L'armée américaine va commencer mercredi à transférer au gouvernement irakien le contrôle des quelque 100.000 miliciens anti Al-Qaïda qui l'ont aidée à améliorer la sécurité dans le pays, et dont la reconversion incertaine suscite des inquiétudes.

Ce premier transfert sous pavillon irakien des brigades de Sahwa («réveil» en arabe), en majorité anciens insurgés sunnites ralliés à l'armée américaine, concerne les 54.000 membres déployés dans la province de Bagdad.

Le gouvernement irakien, dominé par les chiites, commencera à payer ces Sahwas à partir du 10 novembre à la place de l'armée américaine, qui dépensait jusqu'ici 15 millions de dollars par mois pour régler leurs salaires.

Les Sahwas répartis dans les autres régions sunnites du pays seront ensuite transférés progressivement.

Créés en septembre 2006 par des chefs de tribus sunnites de la province occidentale d'Al-Anbar, puis peu à peu généralisés aux autres zones de peuplement sunnites du pays, les groupes Sahwa ont infligé de sévères revers à Al-Qaeda.
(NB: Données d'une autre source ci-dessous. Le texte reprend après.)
(* ===== verification/History.v ===== *)
(** * History records and file names (crates/proto/src/history.rs) *)
From S2P Require Import Prelude Bytes TimeMath.

Definition DI_TYPE : Z := 1.
Definition AI_TYPE : Z := 2.
Definition AI_NUM : nat := 4.
Definition DI_REC_LEN : nat := 10.
Definition AI_REC_LEN : nat := 16.

Record HisData := mkHisData { ty : Z; timestamps : Z; en_status : Z; values : list Z }.

Definition HisData_di (ts di_en di_value : Z) : HisData := mkHisData DI_TYPE ts di_en [di_value; 0; 0; 0].
Definition HisData_ai (ts ai_en : Z) (ai_value : list Z) : HisData := mkHisData AI_TYPE ts ai_en ai_value.

Definition rec_len (d : HisData) : nat := if ty d =? DI_TYPE then DI_REC_LEN else AI_REC_LEN.

Definition HisData_to_bytes (d : HisData) : list Z :=
  let b := replicate AI_REC_LEN 0 in
  let b := list_inserts 0 (to_le_bytes16 (ty d)) b in
  let b := list_inserts 2 (to_le_bytes32 (timestamps d)) b in
  let b := list_inserts 6 (to_le_bytes16 (en_status d)) b in
  if ty d =? DI_TYPE then list_inserts 8 (to_le_bytes16 (values d !!! 0%nat)) b
  else foldl (fun b i => list_inserts (8 + 2 * i) (to_le_bytes16 (values d !!! i)) b) b (seq 0 AI_NUM).

Definition HisData_from_bytes (b : list Z) : option HisData :=
  let w i := from_le_bytes16 (b !!! i) (b !!! (i + 1)%nat) in
  if (length b <? DI_REC_LEN)%nat then None else
  let t := w 0%nat in
  let ts := from_le_bytes32 (b !!! 2%nat) (b !!! 3%nat) (b !!! 4%nat) (b !!! 5%nat) in
  if t =? DI_TYPE then Some (mkHisData t ts (w 6%nat) [w 8%nat; 0; 0; 0])
  else if (t =? AI_TYPE) && (AI_REC_LEN <=? length b)%nat then
    Some (mkHisData t ts (w 6%nat) ((fun i => w (8 + 2 * i)%nat) <$> seq 0 AI_NUM))
  else None.

Definition clamp (v lo hi : Z) : Z := if v <? lo then lo else if hi <? v then hi else v.

(** The calendar conversion this file has of its own. *)
Definition hist_civil_from_days (z : Z) : Z * Z * Z :=
  let z := z + 719468 in
  let era := Z.quot (if 0 <=? z then z else z - 146096) 146097 in
  let doe := as_u64 (z - era * 146097) in
  let yoe := (doe - doe / 1460 + doe / 36524 - doe / 146096) / 365 in
  let y := yoe + era * 400 in
  let doy := doe - (365 * yoe + yoe / 4 - yoe / 100) in
  let mp := (5 * doy + 2) / 153 in
  let d := as_u32 (doy - (153 * mp + 2) / 5 + 1) in
  let m := as_u32 (if mp <? 10 then mp + 3 else mp - 9) in
  ((if m <=? 2 then y + 1 else y), m, d).

(** Two decimal digits. *)
Definition two (v : Z) : list Z := [48 + as_u8 (v / 10); 48 + as_u8 (v mod 10)].

Definition make_hist_name (unix : Z) : list Z :=
  let t := unix + 8 * 3600 in
  let days := t / 86400 in
  let secs := t mod 86400 in
  let '(_, mon, mday) := hist_civil_from_days days in
  let hour := clamp (secs / 3600) 0 23 in
  let min := clamp (secs / 60 mod 60) 0 59 in
  let sec := clamp (secs mod 60) 0 59 in
  let name := bs "data_0000_000000.raw" in
  let name := list_inserts 5 (two (clamp mon 1 12)) name in
  let name := list_inserts 7 (two (clamp mday 1 31)) name in
  let name := list_inserts 10 (two hour) name in
  let name := list_inserts 12 (two min) name in
  list_inserts 14 (two sec) name.

Example hist_name_ex : make_hist_name 0 = bs "data_0101_080000.raw".
Proof. reflexivity. Qed.

(** ** Records *)

(** The records the firmware builds: a DI one has a single value. *)
Definition his_ok (d : HisData) : Prop :=
  is_u32 (timestamps d) /\ is_u16 (en_status d) /\ length (values d) = AI_NUM /\ words_ok (values d) /\
  (ty d = DI_TYPE /\ drop 1 (values d) = [0; 0; 0] \/ ty d = AI_TYPE).

Lemma le16_bytes v : is_u16 v -> from_le_bytes16 (v mod 256) (v / 256 mod 256) = v.
Proof. unfold is_u16, from_le_bytes16. intros. zdm. Qed.

Lemma le32_bytes v :
  is_u32 v ->
  from_le_bytes32 (v mod 256) (v / 256 mod 256) (v / 65536 mod 256) (v / 16777216 mod 256) = v.
Proof. unfold is_u32, from_le_bytes32. intros. zdm. Qed.

(** a history record is stored in [rec_len] bytes (ten for digital inputs,
    sixteen for analog ones) and read back unchanged, whatever follows it. *)
Theorem his_record_roundtrip (d : HisData) (rest : list Z) :
  his_ok d ->
  let r := take (rec_len d) (HisData_to_bytes d) in
  length r = rec_len d /\ bytes_ok r /\ HisData_from_bytes (r ++ rest) = Some d.
Proof.
  destruct d as [t ts en vs]. intros (Hts & Hen & Hl & Hv & Hty). cbn [ty timestamps en_status values] in *.
  destruct vs as [|v0 [|v1 [|v2 [|v3 [|]]]]]; try discriminate Hl.
  assert (is_u16 v0 /\ is_u16 v1 /\ is_u16 v2 /\ is_u16 v3) as (H0 & H1 & H2 & H3)
    by (unfold words_ok in Hv; repeat apply Forall_cons_1 in Hv as [? Hv]; done).
  assert (Hb : forall x, is_u8 (x mod 256)) by apply as_u8_range.
  destruct Hty as [[-> Hz]| ->]; cbn [drop] in *.
  - injection Hz as -> -> ->. unfold rec_len. cbn. split; [done|].
    split; [repeat (apply bytes_ok_cons; [apply Hb || (unfold is_u8; lia)|]); constructor|].
    rewrite !le16_bytes, le32_bytes by done. done.
  - unfold rec_len. cbn. split; [done|].
    split; [repeat (apply bytes_ok_cons; [apply Hb || (unfold is_u8; lia)|]); constructor|].
    rewrite !le16_bytes, le32_bytes by done. done.
Qed.

Lemma his_record_roundtrip_witness :
  let d := HisData_ai 1700000000 15 [1; 2; 3; 65535] in
  his_ok d /\ HisData_from_bytes (take (rec_len d) (HisData_to_bytes d) ++ [7]) = Some d.
Proof.
  assert (H : his_ok (HisData_ai 1700000000 15 [1; 2; 3; 65535])).
  { unfold his_ok, is_u32, is_u16. cbn. repeat split; try lia.
    repeat (apply Forall_cons_2; [unfold is_u16; lia|]); constructor. }
  split; [exact H|]. apply (his_record_roundtrip _ [7] H).
Defined.

(** ** File names *)

(** Within the days a shifted 32-bit time can reach, both calendar conversions agree. *)
Lemma hist_civil_eq z : 0 <= z < 49712 -> hist_civil_from_days z = civil_from_days z.
Proof.
  intros Hz. unfold hist_civil_from_days, civil_from_days. rewrite (proj2 (Z.leb_le 0 _)) by lia.
  rewrite (Z.quot_div_nonneg (z + 719468)) by lia.
  set (era := (z + 719468) / 146097). set (doe := z + 719468 - era * 146097).
  assert (0 <= doe < 146097) as Hd by (unfold doe, era; zdm). clearbody doe era.
  assert (as_u64 doe = doe) as -> by (unfold as_u64; apply Z.mod_small; lia).
  rewrite !(Z.quot_div_nonneg doe) by lia.
  set (num := doe - doe / 1460 + doe / 36524 - doe / 146096). assert (0 <= num) as Hn by (unfold num; zdm).
  rewrite (Z.quot_div_nonneg num) by lia.
  set (yoe := num / 365). assert (0 <= yoe) as Hy by (apply Z.div_pos; lia).
  rewrite !(Z.quot_div_nonneg yoe) by lia.
  set (doy := doe - (365 * yoe + yoe / 4 - yoe / 100)).
  assert (0 <= doy) as Hdoy by (clear -Hd; unfold doy, yoe, num; zdm).
  rewrite (Z.quot_div_nonneg (5 * doy + 2)) by lia.
  set (mp := (5 * doy + 2) / 153). assert (0 <= mp) by (apply Z.div_pos; lia).
  rewrite (Z.quot_div_nonneg (153 * mp + 2)) by lia. done.
Qed.

(** The local calendar date of a time, UTC+8, and its place in the year. *)
Definition hist_date (unix : Z) : Z * Z * Z := civil_from_days ((unix + 28800) / 86400).
Definition hist_year (unix : Z) : Z := let '(y, _, _) := hist_date unix in y.

Definition date_key (c : Z * Z * Z) : Z := let '(y, m, d) := c in (y * 16 + m) * 32 + d.

Lemma date_key_next z : 0 <= z < 49711 -> date_key (civil_from_days z) < date_key (civil_from_days (z + 1)).
Proof.
  intros Hz. destruct (civil_from_days z) as [[y m] d] eqn:E.
  destruct (civil_from_days_facts z y m d ltac:(lia) E) as (_ & -> & _ & Hm & Hd).
  pose proof (days_in_month_le y m). unfold next_day, date_key.
  destruct (Z.ltb_spec d (days_in_month y m)); [lia|]. destruct (Z.ltb_spec m 12); lia.
Qed.

Lemma date_key_mono a b : 0 <= a -> a < b -> b < 49712 -> date_key (civil_from_days a) < date_key (civil_from_days b).
Proof.
  intros Ha Hab Hb. replace b with (a + 1 + Z.of_nat (Z.to_nat (b - a - 1))) by lia.
  assert (Hn : (Z.to_nat (b - a - 1) <= Z.to_nat (b - a - 1))%nat) by lia. revert Hn.
  generalize (Z.to_nat (b - a - 1)) at 1 3. intros n. induction n as [|n IH]; intros Hn.
  - rewrite Z.add_0_r. apply date_key_next. lia.
  - etransitivity; [apply IH; lia|]. replace (a + 1 + Z.of_nat (S n)) with (a + 1 + Z.of_nat n + 1) by lia.
    apply date_key_next. lia.
Qed.

Lemma two_ltb a b x y :
  0 <= a < 100 -> 0 <= b < 100 ->
  bytes_ltb (two a ++ x) (two b ++ y) = (a <? b) || ((a =? b) && bytes_ltb x y).
Proof.
  intros Ha Hb. unfold two, as_u8. cbn [app bytes_ltb].
  rewrite !(Z.mod_small _ 256) by zdm.
  assert ((48 + a / 10 <? 48 + b / 10) || ((48 + a / 10 =? 48 + b / 10) && (48 + a mod 10 <? 48 + b mod 10)) = (a <? b)) as <-.
  { pose proof (Z.div_mod a 10 ltac:(lia)). pose proof (Z.div_mod b 10 ltac:(lia)).
    pose proof (Z.mod_pos_bound a 10 ltac:(lia)). pose proof (Z.mod_pos_bound b 10 ltac:(lia)). ltb_cases. }
  assert ((48 + a / 10 =? 48 + b / 10) && (48 + a mod 10 =? 48 + b mod 10) = (a =? b)) as <-.
  { pose proof (Z.div_mod a 10 ltac:(lia)). pose proof (Z.div_mod b 10 ltac:(lia)).
    pose proof (Z.mod_pos_bound a 10 ltac:(lia)). pose proof (Z.mod_pos_bound b 10 ltac:(lia)). ltb_cases. }
  destruct (48 + a / 10 <? 48 + b / 10), (48 + a / 10 =? 48 + b / 10), (48 + a mod 10 <? 48 + b mod 10),
    (48 + a mod 10 =? 48 + b mod 10), (bytes_ltb x y); reflexivity.
Qed.

Lemma const_ltb c x y : bytes_ltb (c ++ x) (c ++ y) = bytes_ltb x y.
Proof. induction c as [|v c IH]; cbn; [done|]. by rewrite Z.ltb_irrefl, Z.eqb_refl. Qed.

(** The name as its parts, without the clamps, which have nothing to do. *)
Lemma hist_name_parts unix :
  is_u32 unix ->
  let '(y, m, d) := hist_date unix in
  let s := (unix + 28800) mod 86400 in
  make_hist_name unix =
    bs "data_" ++ two m ++ two d ++ bs "_" ++ two (s / 3600) ++ two (s / 60 mod 60) ++ two (s mod 60) ++ bs ".raw" /\
  1 <= m <= 12 /\ 1 <= d <= 31.
Proof.
  intros Hu. unfold is_u32 in Hu. unfold hist_date.
  destruct (civil_from_days ((unix + 28800) / 86400)) as [[y m] d] eqn:E. cbv zeta.
  destruct (civil_from_days_facts ((unix + 28800) / 86400) y m d ltac:(zdm) E) as (_ & _ & _ & Hm & Hd).
  pose proof (days_in_month_le y m). split; [|lia].
  unfold make_hist_name. change (8 * 3600) with 28800. rewrite hist_civil_eq, E by zdm. unfold clamp.
  set (s := (unix + 28800) mod 86400). assert (0 <= s < 86400) by (unfold s; apply Z.mod_pos_bound; lia).
  rewrite !(proj2 (Z.ltb_ge _ _)) by zdm. reflexivity.
Qed.

(** the name of a history file sorts like the time it is made from: of two
    times in the same calendar year (UTC+8) the earlier one has the
    lexicographically smaller name; every name has twenty bytes and the form
    data_MMDD_HHMMSS.raw. *)
Theorem hist_name_order (t1 t2 : Z) :
  is_u32 t1 -> is_u32 t2 -> hist_year t1 = hist_year t2 -> t1 < t2 ->
  bytes_ltb (make_hist_name t1) (make_hist_name t2) = true /\
  length (make_hist_name t1) = 20%nat /\ starts_with (make_hist_name t1) (bs "data_") = true.
Proof.
  intros H1 H2 Hy Hlt. unfold hist_year in Hy.
  pose proof (hist_name_parts t1 H1) as P1. pose proof (hist_name_parts t2 H2) as P2.
  assert (Hmono : (t1 + 28800) / 86400 < (t2 + 28800) / 86400 -> date_key (hist_date t1) < date_key (hist_date t2))
    by (intros; unfold is_u32 in *; apply date_key_mono; zdm).
  assert (Hsame : (t1 + 28800) / 86400 = (t2 + 28800) / 86400 -> hist_date t1 = hist_date t2)
    by (intros E; unfold hist_date; by rewrite E).
  destruct (hist_date t1) as [[y1 m1] d1], (hist_date t2) as [[y2 m2] d2]. subst y2. cbv zeta in *.
  destruct P1 as (-> & Hm1 & Hd1). destruct P2 as (-> & Hm2 & Hd2).
  split; [|split; reflexivity].
  set (s1 := (t1 + 28800) mod 86400). set (s2 := (t2 + 28800) mod 86400).
  assert (Hs1 : 0 <= s1 < 86400) by (apply Z.mod_pos_bound; lia).
  assert (Hs2 : 0 <= s2 < 86400) by (apply Z.mod_pos_bound; lia).
  rewrite const_ltb, !two_ltb by lia. rewrite const_ltb, !two_ltb by zdm.
  destruct (Z.lt_total ((t1 + 28800) / 86400) ((t2 + 28800) / 86400)) as [Hd|[Hd|Hd]].
  - specialize (Hmono Hd). unfold date_key in Hmono.
    destruct (Z.ltb_spec m1 m2); [done|]. destruct (Z.eqb_spec m1 m2); [|lia].
    destruct (Z.ltb_spec d1 d2); [done|lia].
  - specialize (Hsame Hd). injection Hsame as <- <-. rewrite !Z.eqb_refl, !Z.ltb_irrefl. cbn [orb andb].
    assert (s1 < s2) by (unfold s1, s2 in *; zdm).
    destruct (Z.ltb_spec (s1 / 3600) (s2 / 3600)); [done|].
    destruct (Z.eqb_spec (s1 / 3600) (s2 / 3600)); [|zdm].
    destruct (Z.ltb_spec (s1 / 60 mod 60) (s2 / 60 mod 60)); [done|].
    destruct (Z.eqb_spec (s1 / 60 mod 60) (s2 / 60 mod 60)); [|zdm].
    destruct (Z.ltb_spec (s1 mod 60) (s2 mod 60)); [done|zdm].
  - exfalso. zdm.
Qed.

Lemma hist_name_order_witness :
  is_u32 1767000000 /\ hist_year 1767000000 = hist_year 1767000001 /\
  bytes_ltb (make_hist_name 1767000000) (make_hist_name 1767000001) = true.
Proof.
  split; [unfold is_u32; lia|]. split; [reflexivity|].
  apply (hist_name_order 1767000000 1767000001); [unfold is_u32; lia..|reflexivity|lia].
Defined.

(** The year is not in the name: across a new year the order is lost, so the
    retention scan takes the newest file for the oldest. *)
Lemma hist_name_new_year :
  let dec := 1767196799 in (* 2025-12-31 23:59:59, UTC+8 *)
  hist_year dec = 2025 /\ hist_year (dec + 1) = 2026 /\
  bytes_ltb (make_hist_name (dec + 1)) (make_hist_name dec) = true.
Proof. repeat split; vm_compute; reflexivity. Qed.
Ces miliciens ont largement contribué à faire reculer l'organisation islamiste et diminuer la violence dans ces régions qui constituaient depuis 2003 les foyers de l'insurrection anti-américaine.

Parmi les quelque 100.000 membres des Sahwas répertoriés, 54.OOO se trouvent à Bagdad et 29.000 dans les provinces du nord, dont Salaheddine, Diyala, Kirkouk et Ninive, selon l'armée américaine.

Au total, le gouvernement irakien s'est engagé à enrôler 20% des Sahwas dans les rangs de ses forces de sécurité, et à ce que le reste puisse accéder à des emplois civils, publics ou privés.

Mais l'incertitude sur le sort de ces derniers nourrit les inquiétudes.

«Que va-t-il advenir des 80% restants?», s'interroge Abou Safan, un leader Sahwa d'Adhamiyah, un quartier sunnite du nord de Bagdad et autrefois foyer de la rébellion.

«Ils devraient être protégés, car ils sont des cibles pour Al-Qaeda. Nous sommes contents d'être avec le gouvernement, mais de nombreuses incertitudes demeurent», déclare-t-il à l'AFP.

Le gouvernement, dominé par les chiites, reste par ailleurs méfiant vis-à-vis des Sahwas, ex-insurgés sunnites qui ont combattu les armes à la mains les milices chiites ainsi que les forces irakiennes.

«Le gouvernement chiite voit les Sahwas comme des ennemis politiques, des guerriers sunnites qui étaient membres d'Al-Qaeda ou d'autres groupes rebelles (...) et doivent donc être punis», estime le député kurde Mahmoud Othman.

Les responsables américains assurent de leur côté qu'ils feront le maximum pour que cette transition se passe en douceur avec leur soutien.

«Ils ont payé un lourd tribut en combattant Al-Qaeda à nos côtés, et nous serons là pour les accompagner», a ainsi déclaré le général Jeffery Hammond, N.1 de l'armée américaine à Bagdad.

Celui-ci a appelé le gouvernement à faire de même. «Le monde entier regarde ce vous allez faire avec les Sahwas, notamment à Bagdad au départ», a-t-il souligné.

Il a notamment insisté sur le fait que ceux qui ne trouveraient pas d'emploi «pourraient revenir en colère dans la rue» et qu'«Al-Qaeda pourrait les recruter».

Joost Hiltermann, spécialiste du Moyen-Orient à l'International Crisis Group (ICG) estime lui aussi que «le problème n'est pas tant le transfert mais l'intégration de ces hommes» dans la société civile.

«C'est en partie un problème de capacité, mais surtout un problème de volonté, qui ne se résout que par la confiance. Car en cas de défiance mutuelle (entre le gouvernement et les Sahwas), l'intégration dans les forces de sécurité ou d'autres emplois sera loin d'être optimale», explique-t-il à l'AFP.

«Et dans ce cas, il est très probable que des Sahwas vont retourner du côté des rebelles» pour tenter de faire regagner aux sunnites de l'influence dans le jeu irakien, souligne-t-il.